The ill-gotten gains were then laundered through several transactions. Notably, O'Connor was also a key figure in the July 2020 Twitter attack, a significant cybercrime event that saw several high-profile accounts hijacked simultaneously.

"In early July 2020, O'CONNOR's co-conspirators used social engineering techniques to obtain unauthorized access to administrative tools used by Twitter to maintain its operations," according to the press release. "Those co-conspirators were able to use the tools to transfer control of certain Twitter accounts from their rightful owners to various unauthorized users. In some instances, the co-conspirators took control themselves and used that control to launch a scheme to defraud other Twitter users."

Victims of the attack included Jeff Bezos, Barak Obama, Joe Biden, Elon Musk, Bill Gates, and corporate accounts like Apple and Uber. After compromising the accounts, attackers solicited the account followers to send crypto assets to specific addresses, with the promise of receiving larger sums in return.

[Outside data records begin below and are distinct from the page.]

(* ===== verification/Capability.v ===== *)
(** * Hardware capabilities

    crates/pact-agent/src/capability/: the detection of processors, memory,
    network interfaces, disks and graphics cards from the text files of the
    kernel and the output of vendor tools, and the report assembled from them
    (types of crates/pact-common/src/types.rs). What the operating system
    answers is the class [Host]; a query that fails is [None]. *)

From S2P Require Import Prelude Text Float64 Types.
From stdpp Require Import options.
From Stdlib Require Import Ascii.

#[local] Open Scope N_scope.

(** ** Data *)

Inductive CpuArchitecture := X86_64 | Aarch64 | UnknownArchitecture.
Record CpuCapability := {
  cpu_architecture : CpuArchitecture;
  cpu_model : string;
  cpu_physical_cores : N;
  cpu_logical_cores : N;
  cpu_base_frequency_mhz : N;
  cpu_max_frequency_mhz : N;
  cpu_features : list string;
  cpu_numa_nodes : N;
  cpu_cache_l3_bytes : N;
}.
Definition cpu_capability_default : CpuCapability :=
  {| cpu_architecture := UnknownArchitecture; cpu_model := ""; cpu_physical_cores := 0; cpu_logical_cores := 0;
     cpu_base_frequency_mhz := 0; cpu_max_frequency_mhz := 0; cpu_features := []; cpu_numa_nodes := 1;
     cpu_cache_l3_bytes := 0 |}.

Inductive MemoryType := Ddr4 | Ddr5 | Hbm2e | Hbm3 | Hbm3e | UnknownMemory.
Record NumaNode := { numa_id : N; numa_total_bytes : N; numa_cpus : list N }.
Record HugePageInfo := {
  size_2mb_total : N; size_2mb_free : N; size_1gb_total : N; size_1gb_free : N }.
Definition huge_page_info_default : HugePageInfo :=
  {| size_2mb_total := 0; size_2mb_free := 0; size_1gb_total := 0; size_1gb_free := 0 |}.
Record MemoryCapability := {
  mem_total_bytes : N;
  mem_available_bytes : N;
  mem_type : MemoryType;
  mem_numa_nodes : N;
  mem_numa_topology : list NumaNode;
  mem_hugepages : HugePageInfo;
}.
Definition memory_capability_default : MemoryCapability :=
  {| mem_total_bytes := 0; mem_available_bytes := 0; mem_type := UnknownMemory; mem_numa_nodes := 1;
     mem_numa_topology := []; mem_hugepages := huge_page_info_default |}.

Inductive NetworkFabric := Slingshot | Ethernet | UnknownFabric.
Inductive InterfaceOperState := IfUp | IfDown.
Record NetworkInterface := {
  if_name : string;
  if_fabric : NetworkFabric;
  if_speed_mbps : N;
  if_state : InterfaceOperState;
  if_mac : string;
  if_ipv4 : option string;
}.

Inductive StorageNodeType := Diskless | LocalStorage.
Inductive DiskType := Nvme | Ssd | Hdd | UnknownDisk.
Inductive FsType := Nfs | Lustre | Ext4 | Xfs | Tmpfs | OtherFs (name : string).
Record LocalDisk := { disk_device : string; disk_model : string; disk_capacity_bytes : N; disk_type : DiskType }.
Record MountInfo := {
  mi_path : string; mi_fs_type : FsType; mi_source : string; mi_total_bytes : N; mi_available_bytes : N }.
Record StorageCapability := {
  st_node_type : StorageNodeType; st_local_disks : list LocalDisk; st_mounts : list MountInfo }.

Record ServiceStatusInfo := {
  si_name : string; si_state : ServiceState; si_pid : N; si_uptime_seconds : N; si_restart_count : N }.
Record SoftwareCapability := {
  sw_loaded_modules : list string; sw_uenv_image : option string; sw_services : list ServiceStatusInfo }.
Record EmergencyInfo := {
  ei_reason : string; ei_admin_identity : Identity; ei_started_at : DateTime; ei_expires_at : DateTime }.

Inductive GpuVendor := Nvidia | Amd.
Inductive GpuHealth := Healthy | Degraded | FailedGpu.
Record GpuCapability := {
  gpu_index : N;
  gpu_vendor : GpuVendor;
  gpu_model : string;
  gpu_memory_bytes : N;
  gpu_health : GpuHealth;
  gpu_pci_bus_id : string;
}.
Record SupervisorStatus := {
  ss_backend : SupervisorBackend; ss_services_declared : N; ss_services_running : N; ss_services_failed : N }.

Record CapabilityReport := {
  cr_node_id : NodeId;
  cr_timestamp : DateTime;
  cr_report_id : string;
  cr_cpu : CpuCapability;
  cr_gpus : list GpuCapability;
  cr_memory : MemoryCapability;
  cr_network : list NetworkInterface;
  cr_storage : StorageCapability;
  cr_software : SoftwareCapability;
  cr_config_state : ConfigState;
  cr_drift_summary : option DriftVector;
  cr_emergency : option EmergencyInfo;
  cr_supervisor_status : SupervisorStatus;
}.

(** What the host answers. A directory lists its entries in order, [None]
    for an entry that cannot be read; [file_system_stat] gives the blocks,
    the available blocks and the fragment size unless it fails or takes more
    than two seconds; a tool gives its exit code (none when killed) and both
    outputs, or the error of starting it. *)
Inductive ToolError := ToolNotFound | ToolIoError (text : string).
Record ToolOutput := { to_success : bool; to_status : string; to_stdout : string; to_stderr : string }.
Class Host := {
  host_arch : string;
  read_to_string : string → option string;
  read_dir : string → option (list (option string));
  path_exists : string → bool;
  read_link : string → option string;
  file_system_stat : string → option (N * N * N);
  run_tool : string → list string → result ToolOutput ToolError;
  run_tool_2s : string → list string → option (result ToolOutput ToolError);
}.

(** The entries before the first unreadable one ([while let Ok(Some(..))])
    and the readable entries ([flatten]). *)
Fixpoint entries_until_error (l : list (option string)) : list string :=
  match l with Some n :: l' => n :: entries_until_error l' | _ => [] end.
Definition entries_flatten (l : list (option string)) : list string := omap id l.

(** ** Processors (cpu.rs) *)

Module Cpu.

Definition detect_architecture `{Host} : CpuArchitecture :=
  if decide (host_arch = "x86_64") then X86_64
  else if decide (host_arch = "aarch64") then Aarch64 else UnknownArchitecture.

(** The variables of the loop over /proc/cpuinfo. *)
Record CpuInfo := {
  ci_model : string;
  ci_features : list string;
  ci_logical : N;
  ci_physical_ids : gset N;
  ci_cores_per_socket : N;
}.
Definition cpuinfo_start : CpuInfo :=
  {| ci_model := ""; ci_features := []; ci_logical := 0; ci_physical_ids := ∅; ci_cores_per_socket := 0 |}.

(** One arm of the match on the key per case, in the order of the source. *)
Definition cpuinfo_key (key value : string) (c : CpuInfo) : CpuInfo :=
  let model m := {| ci_model := m; ci_features := ci_features c; ci_logical := ci_logical c;
                    ci_physical_ids := ci_physical_ids c; ci_cores_per_socket := ci_cores_per_socket c |} in
  if bool_decide (key = "model name") && Str.is_empty (ci_model c) then model value
  else if bool_decide (key = "CPU implementer") && Str.is_empty (ci_model c) then model ("ARM implementer " +:+ value)
  else if bool_decide (key = "CPU part") && Str.starts_with (ci_model c) "ARM implementer" then
    model (ci_model c +:+ " part " +:+ value)
  else if (bool_decide (key = "flags") || bool_decide (key = "Features")) && bool_decide (ci_features c = []) then
    {| ci_model := ci_model c; ci_features := split_whitespace value; ci_logical := ci_logical c;
       ci_physical_ids := ci_physical_ids c; ci_cores_per_socket := ci_cores_per_socket c |}
  else if bool_decide (key = "processor") then
    match Str.parse_unsigned u32_max value with
    | Some _ => {| ci_model := ci_model c; ci_features := ci_features c; ci_logical := wrap_u32 (ci_logical c + 1);
                   ci_physical_ids := ci_physical_ids c; ci_cores_per_socket := ci_cores_per_socket c |}
    | None => c
    end
  else if bool_decide (key = "physical id") then
    match Str.parse_unsigned u32_max value with
    | Some i => {| ci_model := ci_model c; ci_features := ci_features c; ci_logical := ci_logical c;
                   ci_physical_ids := {[ i ]} ∪ ci_physical_ids c; ci_cores_per_socket := ci_cores_per_socket c |}
    | None => c
    end
  else if bool_decide (key = "cpu cores") && (ci_cores_per_socket c =? 0) then
    match Str.parse_unsigned u32_max value with
    | Some n => {| ci_model := ci_model c; ci_features := ci_features c; ci_logical := ci_logical c;
                   ci_physical_ids := ci_physical_ids c; ci_cores_per_socket := n |}
    | None => c
    end
  else c.

Definition cpuinfo_line (c : CpuInfo) (line : string) : CpuInfo :=
  match split_once ":"%char (Str.trim line) with
  | Some (key, value) => cpuinfo_key (Str.trim key) (Str.trim value) c
  | None => c
  end.

Definition physical_cores (c : CpuInfo) : N :=
  if negb (bool_decide (ci_physical_ids c = ∅)) && (0 <? ci_cores_per_socket c) then
    wrap_u32 (wrap_u32 (N.of_nat (size (ci_physical_ids c))) * ci_cores_per_socket c)
  else if 0 <? ci_logical c then ci_logical c else 0.

Definition parse_cpuinfo (content : string) : string * list string * N * N :=
  let c := foldl cpuinfo_line cpuinfo_start (str_lines content) in
  (ci_model c, ci_features c, physical_cores c, ci_logical c).

Definition read_sysfs_khz `{Host} (path : string) : option N :=
  content ← read_to_string path; Str.parse_unsigned u64_max (Str.trim content).

Fixpoint first_mhz (lines : list string) : option N :=
  match lines with
  | [] => None
  | line :: lines' =>
      let v := if Str.starts_with line "cpu MHz" then
                 '(_, value) ← split_once ":"%char line; F64.to_u32 <$> F64.parse (Str.trim value)
               else None in
      match v with Some mhz => Some mhz | None => first_mhz lines' end
  end.
Definition read_cpuinfo_mhz `{Host} : option N :=
  content ← read_to_string "/proc/cpuinfo"; first_mhz (str_lines content).

Definition cpufreq : string := "/sys/devices/system/cpu/cpu0/cpufreq/".
Definition detect_frequency `{Host} : N * N :=
  let base := match read_sysfs_khz (cpufreq +:+ "base_frequency") with
              | Some k => Some k
              | None => read_sysfs_khz (cpufreq +:+ "cpuinfo_min_freq")
              end in
  let max := read_sysfs_khz (cpufreq +:+ "cpuinfo_max_freq") in
  let fallback := match base, max with Some _, Some _ => None | _, _ => read_cpuinfo_mhz end in
  let mhz khz := match khz with Some k => Some (wrap_u32 (k `div` 1000)) | None => fallback end in
  (default 0 (mhz base), default 0 (mhz max)).
(** ** Files *)

Record File := { file_data : string; file_mode : option N }.
Inductive FsOp :=
| MkdirAll (dir : string)
| WriteFile (path data : string)
| Chmod (path : string) (mode : N)
| Rename (src dst : string).

Definition apply_op (fs : gmap string File) (op : FsOp) : gmap string File :=
  match op with
  | MkdirAll _ => fs
  | WriteFile p d => <[p := {| file_data := d; file_mode := fs !! p ≫= file_mode |}]> fs
  | Chmod p m => alter (λ f, {| file_data := file_data f; file_mode := Some m |}) p fs
  | Rename s d => match fs !! s with Some f => <[d := f]> (delete s fs) | None => fs end
  end.
(** A call that fails: of a write, some data may have reached the file. *)
Definition failed_op (fs : gmap string File) (partial : string) (op : FsOp) : gmap string File :=
  match op with WriteFile p _ => apply_op fs (WriteFile p partial) | _ => fs end.

(** The calls are made in order up to the first failure, at [fail] calls
    from here if there is one. *)
Fixpoint run_ops (fail : option (nat * string)) (ops : list FsOp) (fs : gmap string File)
    : gmap string File * bool :=
  match ops with
  | [] => (fs, true)
  | op :: ops' =>
      match fail with
      | Some (O, partial) => (failed_op fs partial op, false)
      | Some (S k, partial) => run_ops (Some (k, partial)) ops' (apply_op fs op)
      | None => run_ops None ops' (apply_op fs op)
      end
  end.

(** [Path::with_extension], for paths with a file name. *)
Definition with_extension (path ext : string) : string :=
  let name_with n := match rsplit_once "."%char n with
                     | Some (stem, _) => if Str.is_empty stem then n +:+ "." +:+ ext else stem +:+ "." +:+ ext
                     | None => n +:+ "." +:+ ext
                     end in
  match rsplit_once "/"%char path with
  | Some (dir, name) => dir +:+ "/" +:+ name_with name
  | None => name_with path
  end.

(** ** The identity manager (identity.rs) *)

Definition PASSWD_DB_PATH : string := "/run/pact/passwd.db".
Definition GROUP_DB_PATH : string := "/run/pact/group.db".
(** ** Witnesses *)

(** A kernel that remembers directories and mounts; a target has to be one
    word. *)
Record DemoKernel := { dk_dirs : list string; dk_mounts : list string }.
Definition demo_word (t : string) : bool := no_space t && negb (Str.is_empty t).
Definition demo_line (t : string) : string := "none " +:+ t.
#[export] Instance demo_os : InitOs DemoKernel :=
  {| os_exists s p := if decide (p = "/proc/self") then bool_decide ("/proc" ∈ dk_mounts s)
                      else bool_decide (p ∈ dk_dirs s ∨ p ∈ dk_mounts s);
     os_create_dir_all s p := ({| dk_dirs := p :: dk_dirs s; dk_mounts := dk_mounts s |}, None);
     os_mount s pm := if demo_word (pm_target pm) && negb (bool_decide (pm_target pm = "/proc/self"))
                      then ({| dk_dirs := dk_dirs s; dk_mounts := dk_mounts s ++ [pm_target pm] |}, None)
                      else (s, Some "EINVAL");
     os_proc_mounts s := if bool_decide ("/proc" ∈ dk_mounts s)
                         then Some (unlines (demo_line <$> filter (λ t, demo_word t = true ∧ t ≠ "/proc/self") (dk_mounts s)))
                         else None |}.

Lemma demo_lists l t :
  lists_target (unlines (demo_line <$> filter (λ t, demo_word t = true ∧ t ≠ "/proc/self") l)) t = true ↔
  t ∈ l ∧ demo_word t = true ∧ t ≠ "/proc/self".
Proof.
  assert (Hw : ∀ x, demo_word x = true → no_space x = true ∧ x ≠ "").
  { intros x [H1 H2]%andb_true_iff. split; [done|]. by intros ->. }
  unfold lists_target. rewrite str_lines_unlines.
  2:{ apply Forall_fmap, Forall_forall. intros x [[[Hx _]%Hw _] _]%list_elem_of_filter.
      apply (plain_line_append "none " x); [done|by apply no_space_plain]. }
  rewrite existsb_exists. setoid_rewrite <-list_elem_of_In. setoid_rewrite list_elem_of_fmap. split.
  - intros (line & (x & -> & [[Hx Hne] Hin]%list_elem_of_filter) & Hb). pose proof (Hw _ Hx) as [H1 H2].
    apply bool_decide_eq_true in Hb. unfold demo_line in Hb.
    change ("none " +:+ x) with ("none" +:+ String (Ascii.ascii_of_N 32) x) in Hb. rewrite split_whitespace_word, split_whitespace_last in Hb by done.
    by simplify_eq/=.
  - intros (Hin & Ht & Hne). pose proof (Hw _ Ht) as [H1 H2]. exists (demo_line t). split.
    + exists t. split; [done|]. by apply list_elem_of_filter.
    + apply bool_decide_eq_true. unfold demo_line. change ("none " +:+ t) with ("none" +:+ String (Ascii.ascii_of_N 32) t).
      by rewrite split_whitespace_word, split_whitespace_last.
Qed.
Lemma demo_mountpoint (s : DemoKernel) t :
  is_mountpoint s t = true ↔ "/proc" ∈ dk_mounts s ∧ t ∈ dk_mounts s ∧ demo_word t = true ∧ t ≠ "/proc/self".
Proof.
  unfold is_mountpoint. case_decide as Ht; simpl.
  - subst. rewrite bool_decide_eq_true. naive_solver.
  - case_bool_decide; simpl; [rewrite demo_lists; naive_solver|naive_solver].
Qed.
#[export] Instance demo_laws : InitLaws DemoKernel.
Proof.
  split.
  - intros s p t. apply Bool.eq_iff_eq_true. by rewrite !demo_mountpoint.
  - intros s pm s' t. simpl. destruct (demo_word (pm_target pm) && _); [|done]. intros [= <-].
    rewrite !demo_mountpoint. simpl. set_solver.
  - intros s pm s'. simpl. destruct (demo_word (pm_target pm) && _); [|done]. intros [= <-] Ht. simpl.
    rewrite bool_decide_eq_true, Ht. set_solver.
  - intros s pm s'. simpl. destruct (demo_word (pm_target pm)) eqn:Hw; simpl; [|done].
    case_bool_decide as Hne; simpl; [done|]. intros [= <-] Hp Ht. simpl. apply bool_decide_eq_true in Hp.
    rewrite bool_decide_eq_true_2 by set_solver. eexists. split; [done|]. apply demo_lists. split; [set_solver|done].
  - intros s t (_ & Ht & _ & Hne)%demo_mountpoint. simpl. rewrite decide_False by done.
    apply bool_decide_eq_true. by right.
Qed.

The well-coordinated scam netted the culprits $120,000 in Bitcoin.

Authorities apprehended O'Connor in Spain in 2021 and extradited him to the US in April 2023.He pleaded guilty on May 9 to two sets of charges - conspiracy to commit computer hacking and the SIM swap fraud charges.

Along with the jail term, O'Connor is also mandated to relinquish $794,000. This judgment is a stark reminder of the escalating complexity and menace of cybercriminal activities, prompting global authorities to advocate for increased awareness and the fortification of digital security systems.